Supervisor, Jonathan C. Olmstead; Town Clerk, Darius Cole; Assessors, Joseph P. Woolley, Aaron Brown, Sanford Tracy; Collector, James W. Shaw; Overseers of the Poor, George Lawrence, Bartholomew Williams; Commissioners of Highways, Elias Downing, John Morris, Jakah Lawrence; Commissioners of Common Schools, Erastus Pratt, Judah Swift, Azariah Pratt; Inspectors of Common Schools, Timothy Reed, Chattuck Childs, John Tibbits, Richard Barnes, Jonathan C. Olmstead, Albert Cole; Constables, Luther Chace, Lewis Bristol, James W. Shaw, Allen Hanor; Poundmasters, Judah Swift, Josiah Russell, David Morehouse, Nathan Osborn, Theodore Curtis; also a list of thirty seven overseers of highways.  The meeting then adjourned to meet at the house of Lewis Bristol, in Green River (Austerlitz).  Since that time the custom has been maintained of holding the elections each year alternately at the two villages.


    The first vote of the town on the question of licensing the sale of intoxicating liquors was given at a special town-meeting, held for that purpose at the house of Major M. Tyler on the 27th day of April, 1847, and was:  in favor of license, one hundred and two; opposed, one hundred and and thirty-four.  The town still favors the no-license system.  The excise commissioners elected under the present law have been as follows:  1875, Jacob Willetts, Albert Vincent, Anthony J. Micael; 1876, Isaac E. Clark; 1877, John Aiken; 1878, Anson G. Brown.


    In politics the town is strongly Republican.  In the first general election held for representative in Congress, in 1818, the vote stood:  John I. Miller, 108; James Strong, 104; Robert Le Roy Livingston, 1; total, 213.  In 1876 the vote stood:  for Hayes and Wheeler, 208; for Tilden and Hendricks, 165: total, 373.


    The town early adopted the plan of favoring the poor man by allowing his animals to graze in the highway.  Several restrictive clauses were enacted at different times, one to limit the number to one cow, and another to allow none belonging to a person owning five acres of ground to run at large.  In the year 1837, however, they inadvertently cast a serious slur upon the ones they meant to propitiate, and passed the following uncomplimentary law:  "Voted, that no Cattle run in the Highway except the man which has but one Cow."

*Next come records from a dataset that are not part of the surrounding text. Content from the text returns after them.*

(** What a sweep of volume [v] may touch, knowing from rclone that exactly
    [live] are alive. *)
Definition sweep_guard (v : string) (h : history) (c : call) : Prop :=
  match c with
  | CRpc m _ _ => m = "mount/listmounts"
  | CDiverge _ => True
  | CUnmountB _ _ _ | CRemoveB _ _ | CRemove _ =>
      exists st body live, Ev (CRpc "mount/listmounts" [] rpcListTimeout) (RpcDone st body) ∈ h
        /\ st < 400 /\ swept v live h c
        /\ (forall f l, body_output body = Some f -> field "mountPoints" f = Some (JArr l) ->
             live = sessionsOf v (omap mount_point_of l))
  | c => mutates c = false
  end.

Lemma liveSessions_listed (G : history -> call -> Prop) v h :
  (forall h', G h' (CRpc "mount/listmounts" [] rpcListTimeout)) ->
  (forall h', G h' (CDiverge "redactBetween")) ->
  wpc G (liveSessions v) (fun h' r => forall live, r = Some live ->
    exists st body, Ev (CRpc "mount/listmounts" [] rpcListTimeout) (RpcDone st body) ∈ h' /\ st < 400
      /\ (forall f l, body_output body = Some f -> field "mountPoints" f = Some (JArr l) ->
             live = sessionsOf v (omap mount_point_of l))) h.
Proof.
  intros HG HD. unfold liveSessions, RPCWithTimeout, callLibrclone. do 3 wp_step.
  apply wpc_perform; [done |]. intros [| st b]; cbn [wpc]; [by intros ? [=] |].
  destruct (400 <=? st) eqn:E.
  - wp_step. unfold sanitize. destruct (sanitizeErrorMessage 1 _); cbn [wpc]; [by intros ? [=] |].
    wp_step. apply wpc_perform; [done |]. intros r. by intros ? [=].
  - cbn [wpc Output]. bools. intros live Hl. exists st, b. split; [by left |]. split; [lia |].
    intros f l Hf Hm. rewrite Hf, Hm in Hl. congruence.
Qed.

(** The sweep after a driver restart detaches only entries of the volume's
    own session directory that rclone, in the same sweep, did not list as
    live; when rclone cannot answer it touches nothing. *)
Theorem sweep_spares_live_sessions env v :
  hist_ok (sweep_guard v) (fst (run env (SweepDeadSessions v) [])).
Proof.
  apply (wpc_run env _ _ (fun _ _ => True)); [| done].
  unfold SweepDeadSessions. wp_step. eapply wpc_post; [by apply liveSessions_listed |].
  intros h1 [live |] Hl; [| done]. destruct (Hl live eq_refl) as (st & body & Hin & Hst & Hb). clear Hl.
  cbn zeta. wp_step. apply wpc_perform; [done |]. intros [entries | e]; [| done].
  assert (HG : forall h c, h1 ⊆ h -> swept v live h c ->
    sweep_guard v h c).
  { intros h c Hs Hc. destruct c; try done; exists st, body, live; auto. }
  wp_step. eapply wpc_post; [apply (wpc_for_each _ _ _ (fun h => h1 ⊆ h)) |].
  - intros x Hx. by right.
  - intros e h _ Hs. unfold sweep_session. destruct (decide _) as [| Hn]; [done |].
    unfold unmountBounded, removeSessionDir. do 2 wp_step. apply wpc_perform.
    { apply HG; [done |]. split; [by exists e | done]. }
    intros r. cbn [wpc]. wp_step. apply wpc_perform.
    { apply HG; [intros x Hx; right; by apply Hs | split; [by exists e | done]]. }
    intros r2 x Hx. do 2 right. by apply Hs.
  - intros h u Hs. wp_step. apply wpc_perform; [| done]. by apply HG.
Qed.

End Session.
Definition count_names (l : list json) : gmap string nat :=
  fold_left (fun m n => match vfs_listed_name n with
                        | Some name => <[name := S (default 0%nat (m !! name))]> m
                        | None => m end) l ∅.

Definition RegisteredVFSNames : prog (option (gmap string nat)) :=
  let* (res, err) := RPCWithTimeout "vfs/list" [] rpcListTimeout ;;
  Ret match err, res with
      | None, Some r =>
          match Output r with
          | Some o => match field "vfses" o with Some (JArr names) => Some (count_names names) | _ => None end
          | None => None
          end
      | _, _ => None
      end.

Definition countRegisteredVFS (mm : MountManager) : prog (option nat) :=
  counts <- RegisteredVFSNames ;;
  Ret match counts with Some c => Some (default 0%nat (c !! cryptConfigName mm)) | None => None end.

Definition bumpGeneration (mm : MountManager) : MountManager := set_names mm (generation mm + 1).

(** The loop of [ensureExclusiveVFSName]; [fuel] bounds its rounds. *)
Fixpoint ensure_loop (fuel : nat) (bumps : Z) (mm : MountManager) : prog (MountManager * result unit gerr) :=
  match fuel with
  | O => perform (CDiverge "ensureExclusiveVFSName") ;;; Ret (mm, Ok tt)
  | S fuel =>
      c <- countRegisteredVFS mm ;;
      match c with
      | Some O => Ret (mm, Ok tt)
      | None =>
          if 0 <? bumps then Ret (mm, Ok tt)
          else ensure_loop fuel (bumps + 1) (bumpGeneration mm)
      | Some _ =>
          ended <- ShutdownSessions (volumeID mm) [] ;;
          free <- (if 0 <? ended then
                     perform (CSleep (500 * ms)) ;;;
                     c2 <- countRegisteredVFS mm ;;
                     Ret match c2 with Some (S _) => false | _ => true end
                   else Ret false) ;;
          if (free : bool) then Ret (mm, Ok tt)
          else if maxVFSGenerations <=? bumps then
            Ret (mm, Err (error_new "VFS instances still registered; refusing to mount a second one"))
          else ensure_loop fuel (bumps + 1) (bumpGeneration mm)
      end
  end.

Definition ensure_fuel : nat := 18.
Definition ensureExclusiveVFSName (mm : MountManager) : prog (MountManager * result unit gerr) :=
  ensure_loop ensure_fuel 0 mm.

(** ** Mount state *)

Definition isMountPoint (mm : MountManager) : prog bool := IsHostMountPoint (mountPoint mm).
Definition IsMounted (mm : MountManager) : prog bool :=
  if mounted mm then isMountPoint mm else Ret false.

Definition hasDirtyCacheOnDisk (mm : MountManager) : prog bool :=
  if bool_decide (vfsName mm = "") then Ret false
  else hasDirtyCacheItemsAt VFSCacheBasePath (vfsName mm).

Definition cache_dir (mm : MountManager) : string := VFSCacheBasePath +s+ "/vfs/" +s+ vfsName mm.
Definition meta_dir (mm : MountManager) : string := VFSCacheBasePath +s+ "/vfsMeta/" +s+ vfsName mm.

Definition hasStaleVFSCache (mm : MountManager) : prog bool :=
  if bool_decide (vfsName mm = "") then Ret false
  else
    a <- perform (CStat (cache_dir mm)) ;;
    b <- perform (CStat (meta_dir mm)) ;;
    Ret (is_ok a || is_ok b).

Definition isNoVFSError (e : gerr) : bool := contains (e_text e) "no VFS found".
Definition isAmbiguousVFSError (e : gerr) : bool := contains (e_text e) "more than one VFS active".

(** ** The write-back queue *)

(** [diskCache] of a vfs/stats reply, and its two counters. *)
Definition disk_cache (r : option RPCResult) : option (list (string * json)) :=
  match r with
  | Some r => match Output r with
              | Some o => match field "diskCache" o with Some (JObj dc) => Some dc | _ => None end
              | None => None end
  | None => None
  end.
Definition num_field (k : string) (o : list (string * json)) : option Z :=
  match field k o with Some (JNum n) => Some n | _ => None end.
(** (uploadsInProgress, uploadsQueued), 0 where missing. *)
Definition queue_of (dc : list (string * json)) : Z * Z :=
  (default 0 (num_field "uploadsInProgress" dc), default 0 (num_field "uploadsQueued" dc)).

Definition fs_param (mm : MountManager) : list (string * pval) := [("fs", PStr (cryptConfigName mm +s+ ":"))].

Definition pollInterval : Z := 2 * second.

(** The polling loop.  Logging, and the clock readings it makes, are left out. *)
Fixpoint wait_loop (fuel : nat) (mm : MountManager) (deadline : Z) : prog bool :=
  match fuel with
  | O => perform (CDiverge "waitForPendingUploads") ;;; Ret false
  | S fuel =>
      now <- perform CNow ;;
      if deadline <=? now then Ret false
      else
        gone <- (if bool_decide (sessionPath mm = "") then mp <- isMountPoint mm ;; Ret (negb mp)
                 else Ret false) ;;
        if (gone : bool) then Ret false
        else
          now2 <- perform CNow ;;
          let budget := Z.min rpcStatsTimeout (deadline - now2) in
          if budget <=? 0 then Ret false
          else
            let* (result, err) := RPCWithTimeout "vfs/stats" (fs_param mm) budget ;;
            match err with
            | Some e =>
                if isNoVFSError e then Ret false
                else if isAmbiguousVFSError e then Ret false
                else perform (CSleep pollInterval) ;;; wait_loop fuel mm deadline
            | None =>
                let '(inProgress, queued) := match disk_cache result with
                                             | Some dc => queue_of dc | None => (0, 0) end in
                if (inProgress =? 0) && (queued =? 0) then Ret true
                else perform (CSleep pollInterval) ;;; wait_loop fuel mm deadline
            end
  end.

Definition writeBackWait (mm : MountManager) : Z :=
  (if bool_decide (WriteBack (vfsConfig mm) = "") then 5
   else match parseDurationToNs (WriteBack (vfsConfig mm)) with Ok ns => Z.quot ns 1000000000 | Err _ => 5 end)
  + 2.

(** One round per poll interval of the budget, and one to spare. *)
Definition wait_fuel (maxWait : Z) : nat := S (S (Z.to_nat (maxWait / pollInterval))).

Definition waitForPendingUploads (mm : MountManager) (maxWait : Z) : prog bool :=
  if maxWait <=? 0 then Ret false
  else
    now <- perform CNow ;;
    let deadline := now + maxWait in
    let flush := Z.min (wrap64 (writeBackWait mm * second)) maxWait in
    perform (CSleep flush) ;;;
    wait_loop (wait_fuel maxWait) mm deadline.

Definition IsUploadQueueEmpty (mm : MountManager) : prog bool :=
  mp <- isMountPoint mm ;;
  if negb mp then d <- hasDirtyCacheOnDisk mm ;; Ret (negb d)
  else
    let* (result, err) := RPCWithTimeout "vfs/stats" (fs_param mm) rpcStatsProbeTimeout ;;
    match err with
    | Some e =>
        if isNoVFSError e || isAmbiguousVFSError e
        then d <- hasDirtyCacheOnDisk mm ;; Ret (negb d)
        else Ret false
    | None =>
        Ret match disk_cache result with
            | Some dc => let '(p, q) := queue_of dc in (p =? 0) && (q =? 0)
            | None => false
            end
    end.

Definition uploadQueueConfirmedEmpty (mm : MountManager) : prog bool :=
  mp <- isMountPoint mm ;;
  if negb mp then Ret false
  else
    let* (result, err) := RPCWithTimeout "vfs/stats" (fs_param mm) rpcStatsTimeout ;;
    Ret match err with
        | Some _ => false
        | None =>
            match disk_cache result with
            | None => false
            | Some dc =>
                match num_field "uploadsInProgress" dc, num_field "uploadsQueued" dc with
                | Some p, Some q => (p =? 0) && (q =? 0)
                | _, _ => false
                end
            end
        end.

(** ** Unmount *)

Definition maxDrainWait : Z := 6 * hour.
Definition ShortDrainWait : Z := 60 * second.
Definition maxStagingUnwind : nat := 10.

Fixpoint unbind_loop (n : nat) (path : string) : prog unit :=
  match n with
  | O => Ret tt
  | S n =>
      r <- unmountBounded path false ;;
      match r with
      | Ok _ => unbind_loop n path
      | Err e =>
          if errors_is e (SErrno EINVAL) || errors_is e (SErrno ENOENT) then Ret tt
          else
            r2 <- unmountBounded path true ;;
            match r2 with Ok _ => unbind_loop n path | Err _ => Ret tt end
      end
  end.
Definition unbindStaging (mm : MountManager) : prog unit :=
  unbind_loop maxStagingUnwind (mountPoint mm) ;;; perform CInvalidateMounts.

Definition cleanupVFSCacheDir (mm : MountManager) : prog unit :=
  if bool_decide (vfsName mm = "") then Ret tt
  else
    perform (CRemoveAll (cache_dir mm)) ;;;
    perform (CRemoveAll (meta_dir mm)) ;;;
    RemoveVFSName (volumeID mm).

Definition unmount (mm : MountManager) (drainBudget : Z) : prog (MountManager * bool) :=
  skip <- (if mounted mm then Ret false else mp <- isMountPoint mm ;; Ret (negb mp)) ;;
  if (skip : bool) then
    d <- hasDirtyCacheOnDisk mm ;; Ret (mm, negb d)
  else
    let mm := StopCacheMonitor mm in
    drained <- waitForPendingUploads mm drainBudget ;;
    unbindStaging mm ;;;
    ShutdownSessions (volumeID mm) [sessionPath mm] ;;;
    let mm := set_session mm "" in
    RcloneConfig.DeleteNamedConfigs [cryptConfigName mm; s3ConfigName mm] ;;;
    drained <- (if (drained : bool) then d <- hasDirtyCacheOnDisk mm ;; Ret (negb d) else Ret false) ;;
    (if (drained : bool) then cleanupVFSCacheDir mm else Ret tt) ;;;
    Ret (set_mounted mm false, drained).

Definition Unmount (mm : MountManager) := unmount mm maxDrainWait.
Definition UnmountWithin (mm : MountManager) (budget : Z) := unmount mm budget.

(** ** Exposure at the staging path *)

Definition mountReadyTimeout : Z := 20 * second.

Definition mountUsable (mm : MountManager) (dev : string) : prog (result unit gerr) :=
  s <- HostMountStacksOK ;;
  match s with
  | None => Ret (Err (error_new "host mount table is unreadable"))
  | Some stacks =>
      match List.rev (default [] (stacks !! mountPoint mm)) with
      | [] => Ret (Err (error_new "no FUSE mount in the host namespace"))
      | top :: _ =>
          if negb (contains (FSType top) "fuse") then Ret (Err (error_new "no FUSE mount in the host namespace"))
          else if negb (bool_decide (Dev top = dev)) then Ret (Err (error_new "the host resolves another device"))
          else readDirBounded (mountPoint mm) (5 * second)
      end
  end.

(** The loops below poll every 500 ms for at most 20 s. *)
Definition ready_fuel : nat := 42.

Fixpoint expose_loop (fuel : nat) (mm : MountManager) (dev : string) (deadline : Z) : prog (result unit gerr) :=
  match fuel with
  | O => perform (CDiverge "expose") ;;; Ret (Err (error_new "unreached"))
  | S fuel =>
      now <- perform CNow ;;
      if deadline <=? now then Ret (Err (error_new "FUSE mount not ready"))
      else
        perform CInvalidateMounts ;;;
        r <- mountUsable mm dev ;;
        match r with
        | Ok _ => Ret (Ok tt)
        | Err _ => perform (CSleep (500 * ms)) ;;; expose_loop fuel mm dev deadline
        end
  end.

Definition expose (mm : MountManager) (dev : string) (deadline : Z) : prog (result unit gerr) :=
  try _ <- bindBounded (sessionPath mm) (mountPoint mm) else (errorf_w "failed to expose the session") ;;
  expose_loop ready_fuel mm dev deadline.

Fixpoint ready_loop (fuel : nat) (mm : MountManager) (deadline : Z) : prog (result unit gerr) :=
  match fuel with
  | O => perform (CDiverge "waitForMountReady") ;;; Ret (Err (error_new "unreached"))
  | S fuel =>
      now <- perform CNow ;;
      if deadline <=? now then Ret (Err (error_new "session not mounted"))
      else
        d <- mountedDevice (sessionPath mm) (5 * second) ;;
        match d with
        | Ok (dev, true) => expose mm dev deadline
        | _ => perform (CSleep (500 * ms)) ;;; ready_loop fuel mm deadline
        end
  end.

Definition waitForMountReady (mm : MountManager) : prog (result unit gerr) :=
  now <- perform CNow ;; ready_loop ready_fuel mm (now + mountReadyTimeout).

Definition Reexpose (mm : MountManager) : prog (result unit gerr) :=
  d <- mountedDevice (sessionPath mm) (5 * second) ;;
  match d with
  | Ok (dev, true) =>
      unbindStaging mm ;;;
      now <- perform CNow ;;
      r <- expose mm dev (now + mountReadyTimeout) ;;
      match r with
      | Ok _ => Ret (Ok tt)
      | Err e => unbindStaging mm ;;; Ret (Err e)
      end
  | _ => Ret (Err (error_new ("session " +s+ sessionPath mm +s+ " is not mounted")))
  end.

Definition SessionServing (mm : MountManager) : prog bool :=
  if bool_decide (sessionPath mm = "") then Ret false
  else
    live <- liveSessions (volumeID mm) ;;
    match live with
    | None => Ret false
    | Some l =>
        if negb (bool_decide (sessionPath mm ∈ l)) then Ret false
        else
          c <- countRegisteredVFS mm ;;
          match c with
          | Some 1%nat =>
              d <- mountedDevice (sessionPath mm) (5 * second) ;;
              match d with
              | Ok (_, true) => r <- readDirBounded (sessionPath mm) (5 * second) ;; Ret (is_ok r)
              | _ => Ret false
              end
          | _ => Ret false
          end
    end.
Fixpoint evict_loop (cacheDir realRoot : string) (open : list string) (maxBytes : Z)
    (files : list cachedFile) (totalSize : Z) (evicted : list string) : prog (Z * list string) :=
  match files with
  | [] => Ret (totalSize, evicted)
  | f :: files =>
      if totalSize <=? maxBytes then Ret (totalSize, evicted)
      else if decide (resolveUnder cacheDir realRoot (cf_path f) ∈ open)
      then evict_loop cacheDir realRoot open maxBytes files totalSize evicted
      else
        r <- perform (CRemove (cf_path f)) ;;
        match r with
        | Err _ => evict_loop cacheDir realRoot open maxBytes files totalSize evicted
        | Ok _ => evict_loop cacheDir realRoot open maxBytes files (totalSize - cf_size f)
                    (evicted ++ [cf_path f])
        end
  end.

(** ** Forgetting *)

Definition perCall : nat := 500.

Definition file_key (n : nat) : string :=
  if (n =? 0)%nat then "file" else "file" +s+ format_int (Z.of_nat n + 1).

(** The parameters of the calls, in order: [cur] the current call's files. *)
Fixpoint forget_chunks (rels : list string) (cur : list (string * pval)) : list (list (string * pval)) :=
  match rels with
  | [] => match cur with [] => [] | _ => [cur] end
  | r :: rels =>
      let cur := cur ++ [(file_key (length cur), PStr r)] in
      if (perCall <=? length cur)%nat then cur :: forget_chunks rels []
      else forget_chunks rels cur
  end.

(** The relative paths of what was evicted; those above the root are dropped. *)
Definition forgettable (cacheDir : string) (paths : list string) : list string :=
  omap (fun p => match rel_under cacheDir p with
                 | Some rel => if has_prefix ".." rel then None else Some rel
                 | None => None end) paths.

Definition forgetCachePaths (mm : MountManager) (cacheDir : string) (paths : list string) : prog unit :=
  for_each (forget_chunks (forgettable cacheDir paths) [])
    (fun files => RPCWithTimeout "vfs/forget" (fs_param mm ++ files) rpcRefreshTimeout ;;; Ret tt).

(** ** The pass *)

Definition evictCacheIfNeeded (mm : MountManager) (cacheDir : string) (maxBytes : Z) : prog unit :=
  busy <- hasActiveTransfers ;;
  if (busy : bool) then Ret tt
  else
    empty <- uploadQueueConfirmedEmpty mm ;;
    if negb empty then Ret tt
    else
      visits <- perform (CWalkDir cacheDir) ;;
      files <- collect visits ;;
      let totalSize := total_size files in
      low <- cache_fs_low ;;
      let shed := Z.quot (totalSize * 7) 10 in
      let maxBytes := if (low : bool) && (shed <? maxBytes) then shed else maxBytes in
      if totalSize <=? maxBytes then Ret tt
      else
        let* (open, realRoot) := openFilesUnder cacheDir ;;
        let* (_, evicted) := evict_loop cacheDir realRoot open maxBytes (merge_sort older files) totalSize [] ;;
        forgetCachePaths mm cacheDir evicted.

(** [cacheMonitor]: the limit and the period it runs with, if it runs. *)
Definition cacheMonitor (mm : MountManager) : option (Z * Z) :=
  if bool_decide (vfsName mm = "") then None
  else if bool_decide (CacheMaxSize (vfsConfig mm) = "") then None
  else match parseSizeToBytes (CacheMaxSize (vfsConfig mm)) with
       | Err _ => None
       | Ok parsed =>
           if parsed <=? 0 then None
           else
             let s := CachePollInterval (vfsConfig mm) in
             let poll := if bool_decide (s = "") then minute
                         else match parseDurationToNs s with
                              | Ok ns => if 0 <? ns then ns else minute
                              | Err _ => minute end in
             Some (parsed, poll)
       end.
Definition cacheMonitor_tick (mm : MountManager) : prog unit :=
  match cacheMonitor mm with
  | Some (maxBytes, _) => evictCacheIfNeeded mm (cache_dir mm) maxBytes
  | None => Ret tt
  end.

(** ** Specifications

    A pass in a world that does not change while it runs. *)

Section pass.
Context (f : forall c, reply c) (mm : MountManager) (cacheDir : string).

(** Some process holds [target] open, and the scan of [root] can see it. *)
Definition held_open (root target : string) : Prop :=
  exists d entries e, d ∈ f CGlobFds /\ f (CReadDir d) = Ok entries /\ e ∈ entries
    /\ f (CReadlink (path_join [d; de_name e])) = Ok target /\ has_prefix root target = true.

Definition real_root : string := match f (CEvalSymlinks cacheDir) with Ok r => r | Err _ => cacheDir end.
(* ===== verification/Csi.v ===== *)
(** * Csi: the CSI messages the driver reads, and driver.go's constants

    Requests and responses as records of the fields used.  A getter on a nil
    message gives the zero value, as in Go. *)

From S2P Require Import Prelude GoStrings Effects Secrets.

Module Csi.

(** ** driver.go *)

Definition DriverName := "lukscryptwalker.csi.k8s.io".
Definition TopologyKeyNode := "topology." +s+ DriverName +s+ "/node".
Definition PinnedNodeParam := DriverName +s+ "/node".
Definition controllerSocketDir := "/var/lib/csi/sockets/pluginproxy/".
Definition IsNodeMode (endpoint : string) : bool := negb (contains endpoint controllerSocketDir).

Definition StorageBackendParam := "storage-backend".
Definition S3PathPrefixParam := "s3-path-prefix".

(** ** Messages *)

Inductive access_mode : Set :=
  | SINGLE_NODE_WRITER | SINGLE_NODE_READER_ONLY | OTHER_MODE (n : Z).
#[global] Instance access_mode_eq_dec : EqDecision access_mode.
Proof. solve_decision. Defined.

Record mount_volume : Set := MountVolume
  { fs_type : string; mount_flags : list string; volume_mount_group : string }.
(** [vc_mount = None]: not the mount access type. *)
Record capability : Set := Capability
  { vc_mount : option mount_volume; vc_mode : access_mode }.

Record capacity_range : Set := CapacityRange { required_bytes : Z; limit_bytes : Z }.

(** Required bytes, or the limit where they are 0. *)
Definition requested (r : capacity_range) : Z :=
  if required_bytes r =? 0 then limit_bytes r else required_bytes r.

Abbreviation segments := (gmap string string).
Record topology_requirement : Type := Topology
  { requisite : list segments; preferred : list segments }.

Record create_request : Type := CreateReq
  { cr_name : string; cr_caps : option (list capability); cr_capacity : option capacity_range;
    cr_parameters : gmap string string; cr_topology : topology_requirement }.
Record volume : Type := Volume
  { v_id : string; v_capacity : Z; v_context : gmap string string; v_topology : list segments }.

Record stage_request : Type := StageReq
  { st_volume : string; st_staging : string; st_cap : option capability;
    st_context : gmap string string }.
Record publish_request : Type := PublishReq
  { pb_volume : string; pb_staging : string; pb_target : string; pb_cap : option capability;
    pb_readonly : bool; pb_context : gmap string string }.
Record expand_request : Type := ExpandReq
  { ex_volume : string; ex_path : string; ex_capacity : option capacity_range }.

Definition missing (what : string) : status := Status InvalidArgument (what +s+ " missing in request").

End Csi.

    In 1818 the town was divided into seventeen school districts, containing an aggregate of three hundred and thirty-four families.  At present there are twelve districts, Nos. 1 and 2 being consolidated into a union school district at Spencertown.  The apportionment of public money among the several districts aggregates $1157.22 for the present year (1878).